(* ===== verification/ShRun.v ===== *)
(** * Running a command (user/sh.c)

    runcmd() never returns: it forks, changes descriptors, and ends in exec() or exit().  The model answers
    the tree of processes it makes, each with what it does after the fork: [Fork] has the
    child and the parent.  The descriptors of a process are a finite map, and open(), dup() and pipe() give the
    lowest free ones, as fdalloc() of kernel/sysfile.c does.  [os_fails] says of each
    fork(), open(), pipe() and exec(), in the order in which the model meets them, whether it succeeds. *)

From S2P Require Import Prelude Machine CString Printf Sysfile User TextTools Sh ShParse.

Open Scope Z_scope.

(** ** Descriptors and processes *)

(** What a descriptor is open on: one the shell was started with, a file, or an end of a pipe. *)
Inductive desc := Std (n : Z) | File (name : list Z) (mode : Z) | PipeR (id : nat) | PipeW (id : nat).
Definition fdtab : Type := gmap Z desc.

Inductive process :=
| Exec (argv : list (list Z)) (fds : fdtab)
| Exit (status : Z)
| Fork (child parent : process)
| Wait (p : process)
| Print (fd : Z) (msg : list Z) (p : process).

Record os := Os {
  os_pipes : nat;
  os_fails : list bool
}.

(** Whether the next call works. *)
Definition works : M os bool :=
  let* s := get in
  put (Os (os_pipes s) (tail (os_fails s))) ;;
  ret (hd true (os_fails s)).

Definition lowest (f : fdtab) : option Z := list_find (fun n => f !! n = None) (Z.of_nat <$> seq 0 (Z.to_nat NOFILE)) ≫= (fun x => Some x.2).

Definition u_open (f : fdtab) (name : list Z) (mode : Z) : M os (Z * fdtab) :=
  let* ok := works in
  match ok, lowest f with
  | true, Some n => ret (n, <[n := File name mode]> f)
  | _, _ => ret (-1, f)
  end.

Definition u_dup (f : fdtab) (fd : Z) : Z * fdtab :=
  match f !! fd, lowest f with
  | Some d, Some n => (n, <[n := d]> f)
  | _, _ => (-1, f)
  end.

Definition u_pipe (f : fdtab) : M os (option (Z * Z) * fdtab) :=
  let* ok := works in
  let* s := get in
  let id := os_pipes s in
  match ok, lowest f with
  | true, Some r =>
      match lowest (<[r := PipeR id]> f) with
      | Some w => put (Os (S id) (os_fails s)) ;; ret (Some (r, w), <[w := PipeW id]> (<[r := PipeR id]> f))
      | None => ret (None, f)
      end
  | _, _ => ret (None, f)
  end.

(** ** runcmd() *)

Definition sh_panic (s : string) : process := Print 2 (lit_bytes s ++ [10]) (Exit 1).

(** fork1(), with what the child and the parent do. *)
Definition fork1 (child parent : M os process) : M os process :=
  let* ok := works in
  if ok then let* c := child in let* p := parent in ret (Fork c p)
  else ret (sh_panic "fork").

Fixpoint runcmd (b : list Z) (c : cmd) (f : fdtab) : M os process :=
  match c with
  | EXEC argv =>
      match argv with
      | [] => ret (Exit 1)
      | a0 :: _ =>
          let* ok := works in
          if ok then ret (Exec ((fun a => str_at b a.1) <$> argv) f)
          else ret (Print 2 (lit_bytes "exec " ++ str_at b a0.1 ++ lit_bytes " failed" ++ [10]) (Exit 0))
      end
  | REDIR c' file _ mode fd =>
      let f := delete fd f in
      let* r := u_open f (str_at b file) mode in
      let '(n, f) := r in
      if n <? 0 then ret (Print 2 (lit_bytes "open " ++ str_at b file ++ lit_bytes " failed" ++ [10]) (Exit 1))
      else runcmd b c' f
  | LIST l r => fork1 (runcmd b l f) (let* p := runcmd b r f in ret (Wait p))
  | PIPE l r =>
      let* pr := u_pipe f in
      let '(p, f) := pr in
      match p with
      | None => ret (sh_panic "pipe")
      | Some (p0, p1) =>
          fork1 (let f := delete 1 f in let f := (u_dup f p1).2 in let f := delete p0 f in let f := delete p1 f in runcmd b l f)
            (fork1 (let f := delete 0 f in let f := (u_dup f p0).2 in let f := delete p0 f in let f := delete p1 f in runcmd b r f)
               (ret (Wait (Wait (Exit 0)))))
      end
  | BACK c' => fork1 (runcmd b c' f) (ret (Exit 0))
  end.

(** ** The prompt *)

(** What one turn of the loop of main() does. *)
Inductive action := ShExit | ShCd (path : list Z) | ShRun (line : list Z).

Definition getcmd (nbuf : Z) : M uio (option (list Z)) :=
  let* _ := u_write 2 (lit_bytes "$ ") in
  let* s := u_gets nbuf in
  ret (if hd 0 s =? 0 then None else Some s).

Definition main_turn : M uio action :=
  let* r := getcmd 100 in
  match r with
  | None => ret ShExit
  | Some buf =>
      match buf with
      | 99 :: 100 :: 32 :: path =>
          let* n := the (strlen buf) in
          ret (ShCd (drop 3 (<[Nat.pred n := 0]> buf)))
      | _ => ret (ShRun buf)
      end
  end.

(** ** What a command means *)

(** The descriptors 0, 1 and 2 and no others. *)
Definition std (i o e : desc) : fdtab := <[0 := i]> (<[1 := o]> (<[2 := e]> ∅)).

(** The processes of a command with input [i], output [o] and errors on [e], and the next unused pipe. *)
Fixpoint meaning (t : tree) (i o e : desc) (n : nat) : process * nat :=
  match t with
  | Simple [] => (Exit 1, n)
  | Simple args => (Exec args (std i o e), n)
  | Redirect t' k file =>
      let d := File file (redir_mode k).1 in
      match k with
      | In => meaning t' d o e n
      | Out | Append => meaning t' i d e n
      | Err | ErrAppend => meaning t' i o d n
      end
  | Pipe l r =>
      let '(pl, n1) := meaning l i (PipeW n) e (S n) in
      let '(pr, n2) := meaning r (PipeR n) o e n1 in
      (Fork pl (Fork pr (Wait (Wait (Exit 0)))), n2)
  | Seq l r =>
      let '(pl, n1) := meaning l i o e n in
      let '(pr, n2) := meaning r i o e n1 in
      (Fork pl (Wait pr), n2)
  | Background t' => let '(p, n1) := meaning t' i o e n in (Fork p (Exit 0), n1)
  end.

(** The programs a process tree runs, with their descriptors. *)
Fixpoint programs (p : process) : list (list (list Z) * fdtab) :=
  match p with
  | Exec argv f => [(argv, f)]
  | Exit _ => []
  | Fork c q => programs c ++ programs q
  | Wait q => programs q
  | Print _ _ q => programs q
  end.

(** ** Correctness *)

Lemma redir_std k name i o e : exists i' o' e', delete (redir_mode k).2 (std i o e) = delete (redir_mode k).2 (std i' o' e') /\
  lowest (delete (redir_mode k).2 (std i o e)) = Some (redir_mode k).2 /\
  <[(redir_mode k).2 := File name (redir_mode k).1]> (delete (redir_mode k).2 (std i o e)) = std i' o' e' /\
  forall t n, meaning (Redirect t k name) i o e n = meaning t i' o' e' n.
Proof.
  destruct k; do 3 eexists; (split; [|split; [|split; [|intros; reflexivity]]]); reflexivity.
Qed.

Lemma pipe_std id i o e :
  let f := <[4 := PipeW id]> (<[3 := PipeR id]> (std i o e)) in
  delete 4 (delete 3 (u_dup (delete 1 f) 4).2) = std i (PipeW id) e /\ delete 4 (delete 3 (u_dup (delete 0 f) 3).2) = std (PipeR id) o e.
Proof. split; reflexivity. Qed.

Lemma u_pipe_std i o e n fs (w : world os) : user w = Os n fs -> u_pipe (std i o e) w =
  if hd true fs then Ret ((Some (3, 4), <[4 := PipeW n]> (<[3 := PipeR n]> (std i o e))), World (held w) (trace w) (Os (S n) (tail fs)))
  else Ret ((None, std i o e), World (held w) (trace w) (Os n (tail fs))).
Proof.
  intros E. unfold u_pipe, works, bind, get, put. cbn. rewrite E. cbn. destruct (hd true fs); cbn; reflexivity.
Qed.

Lemma works_wp (Q : bool -> world os -> Prop) w n fs : user w = Os n fs ->
  Q (hd true fs) (World (held w) (trace w) (Os n (tail fs))) -> wp works Q w.
Proof. intros E HQ. unfold works. do 4 wp_step. by rewrite E. Qed.

Lemma u_pipe_wp i o e n fs (Q : option (Z * Z) * fdtab -> world os -> Prop) w : user w = Os n fs ->
  (hd true fs = true -> forall w', user w' = Os (S n) (tail fs) -> Q (Some (3, 4), <[4 := PipeW n]> (<[3 := PipeR n]> (std i o e))) w') ->
  (hd true fs = false -> forall w', user w' = Os n (tail fs) -> Q (None, std i o e) w') -> wp (u_pipe (std i o e)) Q w.
Proof. intros E H1 H2. unfold wp. rewrite (u_pipe_std i o e n fs w E). destruct (hd true fs); [by apply H1|by apply H2]. Qed.

Section Run.
Variable b : list Z.
Abbreviation word_at := (fun a : nat * nat => str_at b a.1).

(** Opening the file of a redirection. *)
Lemma redir_wp c t q e mode fd k file n fs i o er (Q : process -> world os -> Prop) w : (mode, fd) = redir_mode k -> file = str_at b q -> user w = Os n fs ->
  (forall i' o' e' w', user w' = Os n (tail fs) -> (forall m, meaning (Redirect t k file) i o er m = meaning t i' o' e' m) -> wp (runcmd b c (std i' o' e')) Q w') ->
  (hd true fs = false -> forall msg w', user w' = Os n (tail fs) -> Q (Print 2 msg (Exit 1)) w') ->
  wp (runcmd b (REDIR c q e mode fd) (std i o er)) Q w.
Proof.
  intros Hm Hf E H1 H2. destruct (redir_std k file i o er) as (i' & o' & e' & _ & Hlow & Hins & Hmean). rewrite <- Hm in Hlow, Hins. cbn [fst snd] in *.
  cbn [runcmd]. wp_step. unfold u_open. wp_step. eapply works_wp; [exact E|]. rewrite Hlow, <- Hf. destruct (hd true fs) eqn:Eh.
  - wp_step. rewrite (proj2 (Z.ltb_ge fd 0)) by (destruct k; cbn in Hm; simplify_eq; lia). rewrite Hins. by apply (H1 i' o' e').
  - wp_step. change (-1 <? 0) with true. cbv iota. wp_step. by apply H2.
Qed.

(** When no call fails, runcmd() makes the processes of the meaning. *)
Lemma run_meaning t : forall c i o e n w, shows word_at c t -> user w = Os n [] ->
  wp (runcmd b c (std i o e)) (fun p w' => p = (meaning t i o e n).1 /\ user w' = Os (meaning t i o e n).2 []) w.
Proof.
  induction t as [args|t IH k file|l IHl r IHr|l IHl r IHr|t IH]; intros c i o e n w Hs E; destruct c as [argv|c q eq mode fd|cl cr|cl cr|c]; try done; cbn in Hs.
  - subst args. cbn [runcmd]. destruct argv as [|a0 argv]; [by wp_step|]. wp_step. eapply works_wp; [exact E|]. cbn [hd]. by wp_step.
  - destruct Hs as (Hs & Hm & Hf). eapply redir_wp; [exact Hm|exact Hf|exact E| |done]. intros i' o' e' w' E' Hmean. rewrite Hmean. by apply IH.
  - destruct Hs as [Hl Hr]. cbn [runcmd]. wp_step. eapply u_pipe_wp; [exact E| |done]. intros _ w1 E1. cbv beta iota zeta.
    destruct (pipe_std n i o e) as [Hpl Hpr]. rewrite Hpl, Hpr. unfold fork1. wp_step. eapply works_wp; [exact E1|]. cbn [hd tail]. wp_step.
    eapply wp_mono; [apply (IHl cl i (PipeW n) e (S n)); [done|done]|]. intros p w2 [-> E2]. cbv beta. wp_step. wp_step.
    eapply works_wp; [exact E2|]. cbn [hd tail]. wp_step. eapply wp_mono; [apply (IHr cr (PipeR n) o e); [done|done]|]. intros p' w3 [-> E3].
    do 4 wp_step. rewrite E3. cbn [meaning]. destruct (meaning l i (PipeW n) e (S n)) as [pl n1]. cbn [fst snd]. by destruct (meaning r (PipeR n) o e n1).
  - destruct Hs as [Hl Hr]. cbn [runcmd]. unfold fork1. wp_step. eapply works_wp; [exact E|]. cbn [hd tail]. wp_step.
    eapply wp_mono; [apply (IHl cl i o e n); done|]. intros p w2 [-> E2]. cbv beta. wp_step. wp_step.
    eapply wp_mono; [apply (IHr cr i o e); [done|done]|]. intros p' w3 [-> E3]. do 2 wp_step. rewrite E3. cbn [meaning].
    destruct (meaning l i o e n) as [pl n1]. cbn [fst snd]. by destruct (meaning r i o e n1).
  - cbn [runcmd]. unfold fork1. wp_step. eapply works_wp; [exact E|]. cbn [hd tail]. wp_step. eapply wp_mono; [apply (IH c i o e n); done|].
    intros p w2 [-> E2]. do 3 wp_step. rewrite E2. cbn [meaning]. by destruct (meaning t i o e n).
Qed.

(** Whatever fails, a program that runs has exactly the descriptors 0, 1 and 2. *)
Definition only_std (p : process) : Prop := Forall (fun x => exists i o e, x.2 = std i o e) (programs p).

Lemma fork1_wp child parent (Q : process -> world os -> Prop) w :
  (forall w, wp child (fun p _ => only_std p) w) -> (forall w, wp parent (fun p _ => only_std p) w) ->
  (forall p w', only_std p -> Q p w') -> wp (fork1 child parent) Q w.
Proof.
  intros H1 H2 HQ. unfold fork1. destruct (user w) as [n fs] eqn:E. wp_step. eapply works_wp; [exact E|]. destruct (hd true fs).
  - wp_step. eapply wp_mono; [apply H1|]. intros p w1 Hp. cbv beta. wp_step. eapply wp_mono; [apply H2|]. intros p' w2 Hp'. wp_step. apply HQ.
    unfold only_std. cbn. apply list.Forall_app. done.
  - wp_step. apply HQ. unfold only_std. constructor.
Qed.

Lemma run_programs t : forall c i o e w, shows word_at c t -> wp (runcmd b c (std i o e)) (fun p _ => only_std p) w.
Proof.
  assert (forall l, l = [] -> Forall (fun x : list (list Z) * fdtab => exists i o e, x.2 = std i o e) l) as Hnil by (intros ? ->; constructor).
  induction t as [args|t IH k file|l IHl r IHr|l IHl r IHr|t IH]; intros c i o e w Hs; destruct c as [argv|c q eq mode fd|cl cr|cl cr|c]; try done; cbn in Hs.
  - cbn [runcmd]. destruct argv as [|a0 argv]; [wp_step; by apply Hnil|]. destruct (user w) as [n fs] eqn:E. wp_step. eapply works_wp; [exact E|].
    destruct (hd true fs); wp_step; [|by apply Hnil]. apply list.Forall_singleton. by exists i, o, e.
  - destruct Hs as (Hs & Hm & Hf). destruct (user w) as [n fs] eqn:E. eapply (redir_wp c t); [exact Hm|exact Hf|exact E| |].
    + intros i' o' e' w' _ _. by apply IH.
    + intros _ msg w' _. by apply Hnil.
  - destruct Hs as [Hl Hr]. destruct (user w) as [n fs] eqn:E. cbn [runcmd]. wp_step. eapply u_pipe_wp; [exact E| |].
    + intros _ w1 _. cbv beta iota zeta. destruct (pipe_std n i o e) as [Hpl Hpr]. rewrite Hpl, Hpr. apply fork1_wp; [intros; by apply IHl| |done].
      intros w2. apply fork1_wp; [intros; by apply IHr|intros; wp_step; by apply Hnil|done].
    + intros _ w1 _. cbv beta iota. wp_step. by apply Hnil.
  - destruct Hs as [Hl Hr]. cbn [runcmd]. apply fork1_wp; [intros; by apply IHl| |done]. intros w2. wp_step.
    eapply wp_mono; [by apply IHr|]. intros p w' Hp. by wp_step.
  - cbn [runcmd]. apply fork1_wp; [intros; by apply IH|intros; wp_step; by apply Hnil|done].
Qed.
End Run.



(** The shell takes the last character of a cd line for its newline: at the end of the input it is
    the last character of the path. *)
Example cd_at_end : match main_turn (World [] [] (Uio (lit_bytes "cd ab") [] [] [])) with Ret (a, _) => Some a | _ => None end = Some (ShCd [97; 0; 0]).
Proof. vm_compute. reflexivity. Qed.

**What is expected:**
Keep both end lines and retype everything in the records above from the line containing "(** The descriptors" through the line containing "Proof. split; reflexivity. Qed.", exactly, with nothing else.

**Response to the task:**
(** The descriptors 0, 1 and 2 and no others. *)
Definition std (i o e : desc) : fdtab := <[0 := i]> (<[1 := o]> (<[2 := e]> ∅)).

(** The processes of a command with input [i], output [o] and errors on [e], and the next unused pipe. *)
Fixpoint meaning (t : tree) (i o e : desc) (n : nat) : process * nat :=
  match t with
  | Simple [] => (Exit 1, n)
  | Simple args => (Exec args (std i o e), n)
  | Redirect t' k file =>
      let d := File file (redir_mode k).1 in
      match k with
      | In => meaning t' d o e n
      | Out | Append => meaning t' i d e n
      | Err | ErrAppend => meaning t' i o d n
      end
  | Pipe l r =>
      let '(pl, n1) := meaning l i (PipeW n) e (S n) in
      let '(pr, n2) := meaning r (PipeR n) o e n1 in
      (Fork pl (Fork pr (Wait (Wait (Exit 0)))), n2)
  | Seq l r =>
      let '(pl, n1) := meaning l i o e n in
      let '(pr, n2) := meaning r i o e n1 in
      (Fork pl (Wait pr), n2)
  | Background t' => let '(p, n1) := meaning t' i o e n in (Fork p (Exit 0), n1)
  end.

(** The programs a process tree runs, with their descriptors. *)
Fixpoint programs (p : process) : list (list (list Z) * fdtab) :=
  match p with
  | Exec argv f => [(argv, f)]
  | Exit _ => []
  | Fork c q => programs c ++ programs q
  | Wait q => programs q
  | Print _ _ q => programs q
  end.

(** ** Correctness *)

Lemma redir_std k name i o e : exists i' o' e', delete (redir_mode k).2 (std i o e) = delete (redir_mode k).2 (std i' o' e') /\
  lowest (delete (redir_mode k).2 (std i o e)) = Some (redir_mode k).2 /\
  <[(redir_mode k).2 := File name (redir_mode k).1]> (delete (redir_mode k).2 (std i o e)) = std i' o' e' /\
  forall t n, meaning (Redirect t k name) i o e n = meaning t i' o' e' n.
Proof.
  destruct k; do 3 eexists; (split; [|split; [|split; [|intros; reflexivity]]]); reflexivity.
Qed.

Lemma pipe_std id i o e :
  let f := <[4 := PipeW id]> (<[3 := PipeR id]> (std i o e)) in
  delete 4 (delete 3 (u_dup (delete 1 f) 4).2) = std i (PipeW id) e /\ delete 4 (delete 3 (u_dup (delete 0 f) 3).2) = std (PipeR id) o e.
Proof. split; reflexivity. Qed.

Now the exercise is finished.